China’s widening wealth gap has been a source of embarrassment for the regime and a potentially serious threat to the legitimacy of the CCP.
“Since 2017, the Xi Jinping administration has identified the volatile mix of socioeconomic inequality and citizens’ rising expectations as the country’s current ‘principal contradiction’—a term used in Party theory to label the root cause of society’s ills that the country’s leaders must cure, or face being overthrown,” the report reads.
Maoist Inspiration
According to the report, the centers’ operations depend heavily on the work of volunteers, which are primarily drawn from CCP membership: 80 percent of communist party members are expected to volunteer their time to their local center’s activities. Local citizens are also encouraged to volunteer, with the government setting a goal of convincing 13 percent of residents to donate their time.This sort of state-mandated volunteerism is an important part of the propaganda effort, according to professor Ming Hu of Nanjing University, who’s quoted in the report.
“Volunteer services absorb citizens’ interest in public participation ... which contributes to social stability and state legitimacy,” he said.
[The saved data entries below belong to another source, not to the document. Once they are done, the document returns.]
Lemma new_dir k G p l :
  heap_inv k G (p :: l) ->
  exists k', kalloc k = Ret p k' /\ (p =? 0) = false /\ pt_inv c (set_mem (fun m => memset_page m p 0) k') p ∅ ∅ G l /\
    keeps G k (set_mem (fun m => memset_page m p 0) k').
Proof.
  intros (Hr & Hf & Hb & Hnd & Hv). destruct (kalloc_full c k _ Hr Hf) as (k' & Hrun & Hr' & Hf' & Hm & Hk). cbn [hd tail] in *.
  exists k'. split; [done|]. assert (Hpv : valid_page (kend k) p) by (destruct Hf as (_ & _ & Hl); by apply Forall_cons in Hl as [Hl _]).
  split; [destruct Hpv as (_ & _ & _ & ?); lia|]. rewrite <- Permutation_middle in Hnd. apply NoDup_cons in Hnd as [Hp Hnd].
  assert (Hout : forall q i, q ∈ G ++ l -> q mod 4096 = 0 -> 0 <= i < 1024 -> ld (memset_page (mem k) p 0) (q + 4 * i) = ld (mem k) (q + 4 * i)).
  { intros q i Hq Hq0 Hi. apply ld_memset_page_out, page_word_out; [apply Hpv|done|congruence|done]. }
  destruct (Hk []) as (He & Hu & Hd & _). rewrite Forall_forall in Hv. split.
  - split; simpl.
    + exact Hr'.
    + destruct Hf' as (Hrep & Hl & Hlv). split; [|by split]. simpl. eapply freelist_rep_frame; [|done]. intros q Hq.
      replace q with (q + 4 * 0) by lia. rewrite Hm. rewrite Forall_forall in Hlv. apply Hout; [|by apply Hlv|lia].
      apply elem_of_app. by right.
    + by rewrite He.
    + by apply NoDup_cons.
    + rewrite He. apply Forall_cons. split; [done|]. by apply Forall_forall.
    + done.
    + intros i Hi. rewrite Hm, lookup_empty. apply dead_entry, ld_memset_page_in; done.
    + done.
    + intros va Hva. done.
  - do 3 (split; [done|]). intros g i Hg Hi. simpl. rewrite Hm. apply Hout; [apply elem_of_app; by left|apply Hv, Hg|done].
Qed.

Lemma tabs_size k pgdir tabs E G l : pt_inv c k pgdir tabs E G l -> (length (tab_pages tabs) <= 1024)%nat.
Proof.
  intros H. unfold tab_pages. rewrite length_fmap. rewrite <- (length_fmap fst).
  transitivity (length (Z.of_nat <$> seq 0 1024)); [|rewrite length_fmap, length_seq; done].
  apply submseteq_length, NoDup_submseteq; [apply NoDup_fst_map_to_list|]. intros i Hi.
  apply list_elem_of_fmap in Hi as ([j t] & -> & Hin). apply elem_of_map_to_list in Hin.
  pose proof (pi_idx _ _ _ _ _ _ _ H _ _ Hin) as Hr. apply list_elem_of_fmap. exists (Z.to_nat j). split; [simpl; lia|].
  apply elem_of_seq. lia.
Qed.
Since the days of Mao Zedong, the regime’s first leader, it has been a tradition of the CCP to regularly present a new vision of China’s long-term future. This vision is communicated to Party officials and to the general public through slogans, propaganda publications, and new programs that attempt to shape a national consensus and move the country toward the new objectives.
For ChinaFile Senior Editor Jessica Batke, author of the report, the new centers are very much in line with this tradition and are reminiscent of the Mao-era “work units”—organizations that combined communist propaganda with control of labor and social services.
Mao’s work units linked each citizen directly with the national communist party and engaged each worker in implementing national CCP policy at a local level.
“In many ways, the New Era Civilization Practice Centers feel anything but new,“ Batke wrote. ”They continue a decades-long effort to minister to the spiritual health of the masses ... to inculcate a set of shared socialist values.”
Whether Xi can create his new China and build a new Chinese citizen in this way won’t be known for some time.
“The coming years will tell whether or not these centers can ensure the people’s ’spiritual progress’ when they are controlled by ‘an atheist Party mostly concerned with its own salvation,’” the report reads.